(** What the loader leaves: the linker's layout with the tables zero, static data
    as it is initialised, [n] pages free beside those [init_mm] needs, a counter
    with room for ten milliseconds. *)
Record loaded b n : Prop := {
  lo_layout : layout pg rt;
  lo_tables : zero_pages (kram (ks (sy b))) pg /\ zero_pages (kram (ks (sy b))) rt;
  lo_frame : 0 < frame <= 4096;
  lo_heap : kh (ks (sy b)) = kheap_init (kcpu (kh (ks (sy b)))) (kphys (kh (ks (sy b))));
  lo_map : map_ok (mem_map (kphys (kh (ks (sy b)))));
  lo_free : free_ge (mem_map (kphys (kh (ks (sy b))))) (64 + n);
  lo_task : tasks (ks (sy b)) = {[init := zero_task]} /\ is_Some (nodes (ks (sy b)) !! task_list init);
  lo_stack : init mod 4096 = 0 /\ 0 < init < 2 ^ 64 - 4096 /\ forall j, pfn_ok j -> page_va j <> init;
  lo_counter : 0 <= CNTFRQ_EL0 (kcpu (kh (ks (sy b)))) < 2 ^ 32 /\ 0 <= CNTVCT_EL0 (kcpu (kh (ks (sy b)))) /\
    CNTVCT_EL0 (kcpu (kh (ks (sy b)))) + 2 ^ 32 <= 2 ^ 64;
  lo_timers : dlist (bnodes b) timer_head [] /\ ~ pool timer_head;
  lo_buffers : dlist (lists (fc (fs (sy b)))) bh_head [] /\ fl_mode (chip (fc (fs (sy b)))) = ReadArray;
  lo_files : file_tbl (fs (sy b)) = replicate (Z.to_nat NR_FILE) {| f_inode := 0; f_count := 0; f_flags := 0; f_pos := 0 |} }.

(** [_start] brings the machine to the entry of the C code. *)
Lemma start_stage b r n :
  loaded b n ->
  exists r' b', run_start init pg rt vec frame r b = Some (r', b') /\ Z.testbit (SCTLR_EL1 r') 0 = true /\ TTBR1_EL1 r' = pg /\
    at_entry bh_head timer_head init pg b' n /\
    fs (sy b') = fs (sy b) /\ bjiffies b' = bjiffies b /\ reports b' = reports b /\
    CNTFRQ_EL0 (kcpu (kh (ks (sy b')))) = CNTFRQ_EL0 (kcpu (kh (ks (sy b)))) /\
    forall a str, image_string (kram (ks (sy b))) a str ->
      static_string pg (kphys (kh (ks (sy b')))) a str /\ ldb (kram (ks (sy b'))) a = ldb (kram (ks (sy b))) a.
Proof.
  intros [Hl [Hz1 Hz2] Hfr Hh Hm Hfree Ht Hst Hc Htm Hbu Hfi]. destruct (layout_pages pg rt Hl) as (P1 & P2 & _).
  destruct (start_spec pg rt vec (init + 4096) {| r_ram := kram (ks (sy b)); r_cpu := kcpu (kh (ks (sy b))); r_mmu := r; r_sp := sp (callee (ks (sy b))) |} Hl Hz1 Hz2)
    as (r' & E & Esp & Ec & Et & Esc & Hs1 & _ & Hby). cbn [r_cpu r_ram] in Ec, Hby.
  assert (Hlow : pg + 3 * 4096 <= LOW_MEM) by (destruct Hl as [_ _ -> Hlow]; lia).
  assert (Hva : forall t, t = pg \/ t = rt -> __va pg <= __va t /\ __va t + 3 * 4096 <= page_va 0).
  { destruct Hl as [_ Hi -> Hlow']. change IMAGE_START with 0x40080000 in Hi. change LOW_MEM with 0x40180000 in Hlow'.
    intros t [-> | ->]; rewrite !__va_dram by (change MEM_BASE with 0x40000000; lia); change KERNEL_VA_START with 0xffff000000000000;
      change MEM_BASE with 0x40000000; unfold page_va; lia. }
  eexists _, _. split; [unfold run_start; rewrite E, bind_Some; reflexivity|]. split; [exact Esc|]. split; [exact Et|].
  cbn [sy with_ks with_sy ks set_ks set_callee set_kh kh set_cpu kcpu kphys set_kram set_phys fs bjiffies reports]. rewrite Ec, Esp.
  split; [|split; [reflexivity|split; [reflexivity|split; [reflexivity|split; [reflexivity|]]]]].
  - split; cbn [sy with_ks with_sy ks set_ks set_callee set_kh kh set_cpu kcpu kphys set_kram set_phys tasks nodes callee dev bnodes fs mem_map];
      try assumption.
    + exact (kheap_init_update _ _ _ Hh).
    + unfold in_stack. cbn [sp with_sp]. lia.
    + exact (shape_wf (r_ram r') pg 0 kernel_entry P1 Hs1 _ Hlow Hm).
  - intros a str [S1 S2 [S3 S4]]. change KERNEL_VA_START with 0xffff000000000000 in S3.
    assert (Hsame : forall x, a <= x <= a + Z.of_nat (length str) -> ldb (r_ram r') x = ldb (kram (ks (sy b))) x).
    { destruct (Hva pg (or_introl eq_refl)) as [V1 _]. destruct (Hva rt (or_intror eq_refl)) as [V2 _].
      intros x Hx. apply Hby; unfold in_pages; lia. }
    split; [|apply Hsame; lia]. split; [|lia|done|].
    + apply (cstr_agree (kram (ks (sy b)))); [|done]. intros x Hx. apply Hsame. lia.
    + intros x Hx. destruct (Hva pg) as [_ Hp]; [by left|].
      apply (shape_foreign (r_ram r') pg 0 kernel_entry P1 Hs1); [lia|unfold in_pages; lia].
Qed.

__________________________________________________

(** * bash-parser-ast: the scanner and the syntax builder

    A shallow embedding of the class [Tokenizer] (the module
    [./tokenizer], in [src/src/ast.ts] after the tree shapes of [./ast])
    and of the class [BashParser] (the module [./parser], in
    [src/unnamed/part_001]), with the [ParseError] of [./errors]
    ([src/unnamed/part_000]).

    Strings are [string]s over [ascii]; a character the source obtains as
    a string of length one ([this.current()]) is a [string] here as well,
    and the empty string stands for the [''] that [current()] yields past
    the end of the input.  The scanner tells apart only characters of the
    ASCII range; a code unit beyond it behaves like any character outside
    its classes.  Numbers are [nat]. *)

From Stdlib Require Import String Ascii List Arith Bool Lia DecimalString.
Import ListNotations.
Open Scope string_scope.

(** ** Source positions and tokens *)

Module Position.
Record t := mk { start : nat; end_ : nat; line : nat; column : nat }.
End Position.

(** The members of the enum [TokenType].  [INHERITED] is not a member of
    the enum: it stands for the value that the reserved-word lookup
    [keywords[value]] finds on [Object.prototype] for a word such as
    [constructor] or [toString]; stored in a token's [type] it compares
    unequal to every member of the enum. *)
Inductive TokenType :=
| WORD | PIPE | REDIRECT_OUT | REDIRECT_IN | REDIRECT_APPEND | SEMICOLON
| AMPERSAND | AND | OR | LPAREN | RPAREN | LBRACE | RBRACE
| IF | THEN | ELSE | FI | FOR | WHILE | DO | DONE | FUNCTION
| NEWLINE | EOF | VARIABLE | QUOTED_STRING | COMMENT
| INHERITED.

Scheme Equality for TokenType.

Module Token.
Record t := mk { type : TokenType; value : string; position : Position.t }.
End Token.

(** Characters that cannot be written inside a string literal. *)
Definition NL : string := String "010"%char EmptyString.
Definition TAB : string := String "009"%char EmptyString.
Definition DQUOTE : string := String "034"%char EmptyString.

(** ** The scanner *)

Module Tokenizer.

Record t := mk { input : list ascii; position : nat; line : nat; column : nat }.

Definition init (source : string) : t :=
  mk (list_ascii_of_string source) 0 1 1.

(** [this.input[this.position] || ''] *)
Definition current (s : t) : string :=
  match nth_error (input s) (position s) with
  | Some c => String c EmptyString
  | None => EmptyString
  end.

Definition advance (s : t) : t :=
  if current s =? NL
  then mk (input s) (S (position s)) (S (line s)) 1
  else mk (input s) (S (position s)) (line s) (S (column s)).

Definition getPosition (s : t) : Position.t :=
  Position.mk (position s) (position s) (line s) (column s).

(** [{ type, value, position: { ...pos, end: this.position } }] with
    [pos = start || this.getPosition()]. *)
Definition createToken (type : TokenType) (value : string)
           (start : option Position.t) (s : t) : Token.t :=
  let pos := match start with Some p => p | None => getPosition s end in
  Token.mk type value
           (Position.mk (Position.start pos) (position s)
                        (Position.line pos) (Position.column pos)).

__________________________________________________

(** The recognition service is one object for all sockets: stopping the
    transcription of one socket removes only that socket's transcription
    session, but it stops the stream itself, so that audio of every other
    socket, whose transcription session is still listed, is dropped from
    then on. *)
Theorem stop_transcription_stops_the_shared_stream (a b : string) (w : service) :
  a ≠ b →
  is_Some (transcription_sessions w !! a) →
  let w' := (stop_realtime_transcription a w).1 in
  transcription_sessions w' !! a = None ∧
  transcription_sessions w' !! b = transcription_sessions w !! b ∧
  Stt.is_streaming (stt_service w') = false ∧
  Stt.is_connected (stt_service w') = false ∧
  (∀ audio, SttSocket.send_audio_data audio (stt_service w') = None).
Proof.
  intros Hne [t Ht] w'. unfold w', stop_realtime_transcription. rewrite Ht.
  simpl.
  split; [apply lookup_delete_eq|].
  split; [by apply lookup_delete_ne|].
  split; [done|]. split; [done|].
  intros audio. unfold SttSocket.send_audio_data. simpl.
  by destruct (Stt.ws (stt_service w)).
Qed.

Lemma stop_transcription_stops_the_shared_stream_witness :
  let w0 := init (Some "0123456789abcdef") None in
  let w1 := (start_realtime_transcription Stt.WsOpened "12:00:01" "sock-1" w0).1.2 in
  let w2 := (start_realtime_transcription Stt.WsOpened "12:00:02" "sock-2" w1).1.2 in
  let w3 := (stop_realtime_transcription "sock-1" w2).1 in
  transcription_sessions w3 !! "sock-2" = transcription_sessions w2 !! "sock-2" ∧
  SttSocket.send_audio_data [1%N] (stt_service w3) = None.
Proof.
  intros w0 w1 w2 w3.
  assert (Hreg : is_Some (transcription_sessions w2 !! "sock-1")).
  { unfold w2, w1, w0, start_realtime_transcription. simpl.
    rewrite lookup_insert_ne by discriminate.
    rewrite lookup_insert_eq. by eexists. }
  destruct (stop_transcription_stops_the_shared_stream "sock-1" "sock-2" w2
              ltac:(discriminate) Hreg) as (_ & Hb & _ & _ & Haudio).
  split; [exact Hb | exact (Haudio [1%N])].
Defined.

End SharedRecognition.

__________________________________________________

**The task**
Within the listing above, give again exactly every line from the line with "Module Token." through the line with "(Position.line pos) (Position.column", both included, and no other line.

**Written solution**
Module Token.
Record t := mk { type : TokenType; value : string; position : Position.t }.
End Token.

(** Characters that cannot be written inside a string literal. *)
Definition NL : string := String "010"%char EmptyString.
Definition TAB : string := String "009"%char EmptyString.
Definition DQUOTE : string := String "034"%char EmptyString.

(** ** The scanner *)

Module Tokenizer.

Record t := mk { input : list ascii; position : nat; line : nat; column : nat }.

Definition init (source : string) : t :=
  mk (list_ascii_of_string source) 0 1 1.

(** [this.input[this.position] || ''] *)
Definition current (s : t) : string :=
  match nth_error (input s) (position s) with
  | Some c => String c EmptyString
  | None => EmptyString
  end.

Definition advance (s : t) : t :=
  if current s =? NL
  then mk (input s) (S (position s)) (S (line s)) 1
  else mk (input s) (S (position s)) (line s) (S (column s)).

Definition getPosition (s : t) : Position.t :=
  Position.mk (position s) (position s) (line s) (column s).

(** [{ type, value, position: { ...pos, end: this.position } }] with
    [pos = start || this.getPosition()]. *)
Definition createToken (type : TokenType) (value : string)
           (start : option Position.t) (s : t) : Token.t :=
  let pos := match start with Some p => p | None => getPosition s end in
  Token.mk type value
           (Position.mk (Position.start pos) (position s)
                        (Position.line pos) (Position.column pos)).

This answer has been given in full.